By Constance Garcia-Barrio
When several generations of women from the same family reside under one roof, it can force old secrets to surface. The women in “Black Candle Women,” a just-published novel by Diane Marie Brown, find themselves in that predicament.
The Montrose women, New Orleans transplants to southern California, include: 40-ish Victoria, a therapist who owns the quaint two-story bungalow where the family lives and where she sees patients; her 30-something sister Willow, who works as Victoria’s receptionist and who has helped raise Victoria’s daughter, Nickie, 16; and August, Victoria’s and Willow’s grandmother.
The women live careful quiet lives because they fear a curse that means death for any man who loves them. Victoria hasn’t told Nickie about the curse, not wanting to burden her with it until she’s more mature. The women’s buttoned-down living succeeds until Nickie brings home Felix, a boy she likes and with whom she has classes, to help celebrate her 17th birthday.
Victoria sees Felix as a threat, someone who could derail Nickie’s career as a top student and lead her to explore her sexuality. The Montrose women, well versed in Vodou from their New Orleans rearing, turn to those practices after Felix visits. Victoria, anxious to keep the status quo, goes to the altar hidden in her room.
“Victoria flipped the switch in her closet, the sharp light finding the carpet between boxes and bags, and candles, a hefty black one in the middle. Though it served as the centerpiece to her altar, the black candle [was] used only in the most extreme of situations.
“After the seventh hour, she’d snuff the flame, and by then the young man would lose any …affection for Nickie…”
Willow, on the other hand, welcomes the novelty of a guest. She uses items from her stock of ingredients, which include “blessing oils and wild sage, thin legs plucked off dead spiders, petals of jasmine, and dried berries…” and more to cast a spell to reveal if Felix has a genuine liking for Nickie.
Neither sister knows what the other has done, but tension grows between them. It’s stoked up more when Nickie goes to Willow later for permission to get birth control pills. Nickie, who’s underage and needs an adult’s consent to buy the pills, assuages her Aunt Willow’s doubts by saying that she wants the pills because an ingredient in them will help her clear up her skin.
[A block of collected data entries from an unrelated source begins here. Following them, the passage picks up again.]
Lemma occurs_std_replace old new s :
  old ≠ new → occurs old (std_replace old new s) = false.
Proof.
  intros Hne. induction s as [|c s IH]; [done|]. simpl. rewrite IH, orb_false_r.
  destruct (Ascii.eqb c old) eqn:Hc; [|done].
  apply Ascii.eqb_neq. congruence.
Qed.

Lemma std_replace_id old new s :
  occurs old s = false → std_replace old new s = s.
Proof.
  induction s as [|c s IH]; [done|]. simpl.
  intros [Hc Hs]%orb_false_elim. by rewrite Hc, IH.
Qed.

Lemma std_replace_length old new s :
  String.length (std_replace old new s) = String.length s.
Proof. induction s as [|c s IH]; [done|]. simpl. by rewrite IH. Qed.

Lemma std_replace_inj old new s1 s2 :
  occurs new s1 = false → occurs new s2 = false →
  std_replace old new s1 = std_replace old new s2 → s1 = s2.
Proof.
  revert s2. induction s1 as [|c1 s1 IH]; intros [|c2 s2]; simpl; try done.
  intros [Hc1 Hs1]%orb_false_elim [Hc2 Hs2]%orb_false_elim [= Hc Hs].
  f_equal; [|by apply IH].
  apply Ascii.eqb_neq in Hc1, Hc2.
  destruct (Ascii.eqb c1 old) eqn:H1, (Ascii.eqb c2 old) eqn:H2; try congruence.
  apply Ascii.eqb_eq in H1, H2. congruence.
Qed.

(** *** Parts, directories, file names *)

(** For a positive split count the parts hold all variables, and all parts
    but the last are full: with [p] parts of [split] variables each,
    [(p - 1) * split <= cnt < p * split]; there is always at least one
    part, and the last one is empty when [split] divides [cnt]. *)
Theorem calc_count_of_parts_bounds split cnt :
  0 < split → 0 ≤ cnt < 2 ^ 64 - 1 →
  1 ≤ calc_count_of_parts split cnt ∧
  (calc_count_of_parts split cnt - 1) * split ≤ cnt
    < calc_count_of_parts split cnt * split ∧
  (cnt mod split = 0 → cnt = (calc_count_of_parts split cnt - 1) * split).
Proof.
  intros Hs Hc. unfold calc_count_of_parts, to_size_t.
  assert (Hq : 0 ≤ cnt `div` split ≤ cnt).
  { split; [apply Z.div_pos; lia|]. apply Z.div_le_upper_bound; nia. }
  rewrite Z.mod_small by lia.
  pose proof (Z.mul_div_le cnt split Hs).
  pose proof (Z.mul_succ_div_gt cnt split Hs).
  split_and!; try lia.
  intros Hmod. pose proof (Z.div_mod cnt split). lia.
Qed.

Section Names.

Context {VarPtr : Type}.

Variable std_hash : string → Z.
Variable my_unique : list VarPtr → list VarPtr.

Abbreviation prepare := (prepare_generate_function std_hash my_unique).

(** For a hash that is not negative [get_subdir] returns one of the
    hundred names [o_0] to [o_99]. *)
Theorem get_subdir_bucket base :
  0 ≤ std_hash base →
  get_subdir std_hash base ∈ subdirs ∧
  ∃ b, 0 ≤ b < 100 ∧ get_subdir std_hash base = "o_" +:+ std_to_string b.
Proof.
  intros Hh. pose proof (Z.rem_bound_pos (std_hash base) 100 Hh) as Hb.
  unfold get_subdir. rewrite to_int_small by (int_consts; lia).
  split.
  - unfold subdirs. apply list_elem_of_fmap.
    exists (Z.rem (std_hash base) 100). split; [done|].
    apply elem_of_seqZ. lia.
  - exists (Z.rem (std_hash base) 100). split; [lia|done].
Qed.

(** The file names [prepare_generate_function] gives a function: no [$] in
    the header or source name; a name without [$] is kept; an inline
    function keeps the source name it had; the function is otherwise as it
    was; and a function that does not come from a static library has its
    header in its subdirectory. *)
Theorem prepared_file_names (func : FunctionData VarPtr) :
  occurs "$" (header_name (prepare func)) = false ∧
  (is_inline func = false →
     src_name (prepare func) = std_replace "$" "@" (name func) +:+ ".cpp" ∧
     occurs "$" (src_name (prepare func)) = false) ∧
  (is_inline func = true → src_name (prepare func) = src_name func) ∧
  (occurs "$" (name func) = false →
     header_name (prepare func) = name func +:+ ".h") ∧
  String.length (header_name (prepare func)) = (String.length (name func) + 2)%nat ∧
  (is_imported_from_static_lib func = false →
     header_full_name (prepare func) =
       subdir (prepare func) +:+ "/" +:+ header_name (prepare func)) ∧
  name (prepare func) = name func ∧ type (prepare func) = type func ∧
  body_seq (prepare func) = body_seq func ∧
  is_extern (prepare func) = is_extern func ∧
  kphp_lib_export (prepare func) = kphp_lib_export func.
Proof.
  unfold prepare_generate_function; simpl. split_and!; try done.
  - by rewrite occurs_append, occurs_std_replace.
  - intros ->. simpl. split; [done|]. by rewrite occurs_append, occurs_std_replace.
  - by intros ->.
  - intros Hno. by rewrite std_replace_id.
  - by rewrite length_append, std_replace_length.
  - by intros ->.
Qed.

(** Functions whose names hold no [@] get different header names when their
    names differ. *)
Theorem header_names_distinct (f1 f2 : FunctionData VarPtr) :
  occurs "@" (name f1) = false → occurs "@" (name f2) = false →
  header_name (prepare f1) = header_name (prepare f2) → name f1 = name f2.
Proof.
  intros H1 H2 Heq. unfold prepare_generate_function in Heq; simpl in Heq.
  apply append_inj_suffix in Heq. by eapply std_replace_inj.
Qed.

End Names.

(** *** [on_finish] *)
Section FinishFacts.

Context {FunctionPtr ClassPtr SrcFilePtr VarPtr TypePtr : Type}.
Context `{EqDecision FunctionPtr}.
Definition no_get_signal : string :=
  "'NoneType' object has no attribute 'get_signal'".

(** [up] and [down] return the volume object and the PWM as they leave
    them, and the value or the exception. [opposite] defaults to [None],
    on which [get_signal] cannot be called; [levels] is what the pins
    read while the handler runs. *)
Definition up (levels : Pin -> bool) (self : t) (pwm : PWM)
    (opposite : option Button) : t * PWM * result Z :=
  let self := with_vol self (Z.min (_vol self + 1) (_max self)) in
  match opposite with
  | None => (self, pwm, Err (AttributeError no_get_signal))
  | Some btn =>
      let self := if get_signal levels btn then with_vol self (_min self)
                  else self in
      match u16value self (_vol self) with
      | Err e => (self, pwm, Err e)
      | Ok duty => (self, PWM_duty_u16 pwm duty, Ok (_vol self))
      end
  end.

Definition down (levels : Pin -> bool) (self : t) (pwm : PWM)
    (opposite : option Button) : t * PWM * result Z :=
  let self := with_vol self (Z.max (_vol self - 1) (_min self)) in
  match opposite with
  | None => (self, pwm, Err (AttributeError no_get_signal))
  | Some btn =>
      let self := if get_signal levels btn then with_vol self (_min self)
                  else self in
      match u16value self (_vol self) with
      | Err e => (self, pwm, Err e)
      | Ok duty => (self, PWM_duty_u16 pwm duty, Ok (_vol self))
      end
  end.

Definition get_value (self : t) : Z := _vol self.
End Volume.
Arguments t F : clear implicits.
Arguments Curve F : clear implicits.
End Volume.
(** C1 (as the code has it): in every sweep of a call the PQ buses are
    taken in the order of the array [pq].  The bus [k] at any position
    gets [V[k] + (conj(Sbus[k]/V[k]) - sum_j Ybus[k,j]*V[j]) / Ybus[k,k]],
    the sum running over the stored entries of row [k], with [V] the
    vector left by the updates of the earlier positions of the same sweep
    (Gauss-Seidel, not Jacobi): the buses not yet visited hold the values
    they had when the sweep began.  The new value is written at once, the
    later positions go on from the vector so written, and the PV part of
    the sweep follows. *)
Theorem pq_update_gauss_seidel ppoption Ybus Sbus (V0 : list Cx) ref pv l1 k l2
    ppopt o (n : nat) :
  gausspf ppoption Ybus Sbus V0 ref pv (l1 ++ k :: l2) ppopt = Some o ->
  (Z.of_nat n < out_i o)%Z ->
  exists V Sb Vmid sk vk row e Vend st',
    sweeps Ybus (cabs <$> V0) pv (l1 ++ k :: l2) n (V0, Sbus) = Some (V, Sb) /\
    pq_update Ybus Sb l1 V = Some Vmid /\
    (forall j, j ∉ l1 -> Vmid !! j = V !! j) /\
    Sb !! k = Some sk /\ Vmid !! k = Some vk /\
    Ybus !! k = Some row /\ length row = length Vmid /\ row !! k = Some e /\
    pq_update Ybus Sb l2
      (<[k := cadd vk
                (cdiv (csub (conj (cdiv sk vk))
                         (foldl (λ acc p, match p.1 with
                                          | Some y => cadd acc (cmul y p.2)
                                          | None => acc
                                          end) c0 (zip row Vmid)))
                   (default c0 e))]> Vmid) = Some Vend /\
    pv_update Ybus (cabs <$> V0) pv (Vend, Sb) = Some st' /\
    sweeps Ybus (cabs <$> V0) pv (l1 ++ k :: l2) (S n) (V0, Sbus) = Some st' /\
    sweeps Ybus (cabs <$> V0) pv (l1 ++ k :: l2) (Z.to_nat (out_i o)) (V0, Sbus)
      = Some (out_V o, out_Sbus o).
Proof.
  intros Hg Hn.
  destruct (gausspf_sweep _ _ _ _ _ _ _ _ _ n Hg Hn)
    as (V & Sb & V1 & st' & Hs & Hq & Hv & Hs').
  destruct (gausspf_sweeps _ _ _ _ _ _ _ _ _ Hg) as [_ Hall].
  rewrite pq_update_app in Hq.
  destruct (pq_update Ybus Sb l1 V) as [Vmid|] eqn:H1;
    cbn [mbind option_bind pq_update] in Hq; [|done].
  destruct (update_bus Ybus Sb Vmid k) as [V2|] eqn:Hu;
    cbn [mbind option_bind] in Hq; [|done].
  apply update_bus_eq in Hu as (vk & tmp & Hvk & Hc & ->).
  apply gs_correction_eq in Hc
    as (sk & vk' & row & yv & e & Hsk & Hvk' & Hrow & Hd & He & ->).
  assert (vk' = vk) as -> by congruence.
  apply dot_eq in Hd as [Hlen ->].
  exists V, Sb, Vmid, sk, vk, row, e, V1, st'.
  repeat split; try done.
  intros j Hj. by eapply pq_update_other.
Qed.
Lemma filter_mod_block (a i q n s : nat) :
  i < a → q * a ≤ s → s + n ≤ q * a + a →
  length (filter (fun r => index_of_raw a r = i) (seq s n))
  = if decide (s ≤ q * a + i < s + n) then 1 else 0.
Proof.
  intros Hi. revert s. induction n as [|n IH]; intros s Hlo Hhi.
  - simpl. rewrite decide_False; [done|lia].
  - assert (index_of_raw a s = s - q * a) as Hmod.
    { unfold index_of_raw. replace s with (s - q * a + q * a) at 1 by lia.
      rewrite Nat.Div0.mod_add. apply Nat.mod_small. lia. }
    simpl. destruct (decide (index_of_raw a s = i)) as [Heq|Hne].
    + rewrite filter_cons_True by done. simpl. rewrite IH by lia.
      rewrite decide_False by lia. rewrite decide_True by lia. done.
    + rewrite filter_cons_False by done. rewrite IH by lia.
      destruct (decide (S s ≤ q * a + i < S s + n)).
      * rewrite decide_True by lia. done.
      * rewrite decide_False by lia. done.
Qed.

(** Every index of [0, a) stands for the same number of raw outputs:
    [m] of the first [a * m]. *)
Lemma index_of_raw_fibres (a m i : nat) :
  i < a → length (filter (fun r => index_of_raw a r = i) (seq 0 (a * m))) = m.
Proof.
  intros Hi. induction m as [|m IH].
  - by rewrite Nat.mul_0_r.
  - replace (a * S m) with (a * m + a) by lia.
    rewrite seq_app, filter_app, length_app, IH. simpl.
    rewrite (filter_mod_block a i m a (a * m)) by lia.
    rewrite decide_True by lia. lia.
Qed.

Lemma np_take_Ok_lookup {A} (arr : list A) batch r j i :
  np_take arr batch = Ok r → batch !! j = Some i →
  is_Some (arr !! i) ∧ r !! j = arr !! i.
Proof.
  intros H Hj. destruct (traverse_Ok_lookup _ _ _ _ _ H Hj) as (y & Hy & Hf).
  destruct (arr !! i); [|done]. injection Hf as ->. by split; [eexists|].
Qed.
Lemma no_opener_tokens_ok (items : list (pystr * token)) (last : pystr) :
  forallb item_ok items = true -> no_opener last = true ->
  tokens_ok items last = true.
Proof.
  intros Hitems Hlast.
  induction items as [|[sep t] items IH]; cbn [tokens_ok].
  - apply no_opener_no_match; [exact Hlast|reflexivity].
  - cbn [forallb] in Hitems. apply andb_true_iff in Hitems.
    destruct Hitems as [Hit Hrest]. unfold item_ok in Hit. cbn in Hit.
    apply andb_true_iff in Hit. destruct Hit as [Hsep Hwf].
    rewrite Hwf, (IH Hrest), !andb_true_r.
    apply no_opener_no_match; [exact Hsep|].
    unfold well_formed in Hwf. rewrite !andb_true_iff in Hwf.
    unfold render. cbn. tauto.
Qed.

Lemma findall_render (t : token) (s : pystr) :
  well_formed t = true ->
  findall (render t ++ s)
  = (tok_day t, render_time (tok_start t), render_time (tok_end t)) :: findall s.
Proof.
  intros H. pose proof (match_token_render t s H) as Hm.
  unfold render in *. cbn [app] in *. rewrite findall_cons, Hm. reflexivity.
Qed.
Besides Nickie’s budding romance, friction between Victoria and Willow comes from another source. In the Montrose family, one daughter in every generation has the gift of healing. Victoria and Willow both believe themselves the chosen one. Also, Nickie is precious to both women because as the only daughter, she’s the bearer of the gift in her generation.
Augusta, the grandmother, sympathizes with Nickie, but she feels troubled by events in her own past. In addition, two previous strokes have left her unable to speak.
As the household unravels, Willow invites Madelyn, her mother and Victoria’s, to come to California. Madelyn was wild as a young woman and now, older, is recovering from drug use. Truths start coming to light with her arrival.
“Black Candle Women” hinges on complicated relationships, but it also reveals the love that the women share.
“[Willow] stored a vial of youth potion in her closet, spritzing her grandmother’s sheets once a week [with] a mixture of amethyst, lavender oil, and a couple of drops of holy water from St. Lucy’s.]
The novel brims with other potions and spells, perhaps some of them learned by the author as a young person when her mother took her in the summer to visit family in New Orleans. Then again, Brown may have studied the remedies later. In either case, “Black Candle Women” contains much information on plants used for healing.
The story offers a contemporary view of West African based religions like Yoruba and Vodou that came to the Americas with kidnapped Africans. The religions are practiced not only in New Orleans but also in Philadelphia—consider Odunde and the National African Religion Congress which held gatherings here—and many other places. The Montrose women seem to find solace in taking the concrete steps Vodou offers when they’re faced with challenges.
“Black Candle Women” also looks at the responsibility of using one’s personal gifts well. Victoria, for example, weaves her spirituality into her therapy by understanding her patients’ needs and finding ways to help them.
Augusta, who’s lost the ability to talk, nevertheless provides a testament to the joy of living. She still has ways to express herself, find enjoyment, and to take part in the life of her family. She learns fast when Nickie shows her how to use the computer. She also dares to reckon with her past and to take her first airplane ride to put things right.
This fast-paced novel includes romance, spirituality, love, betrayal, and all the richness and struggles of family.
“Black Candle Women,” by Diane Marie Brown, (HarperCollins. Hard cover $27.99).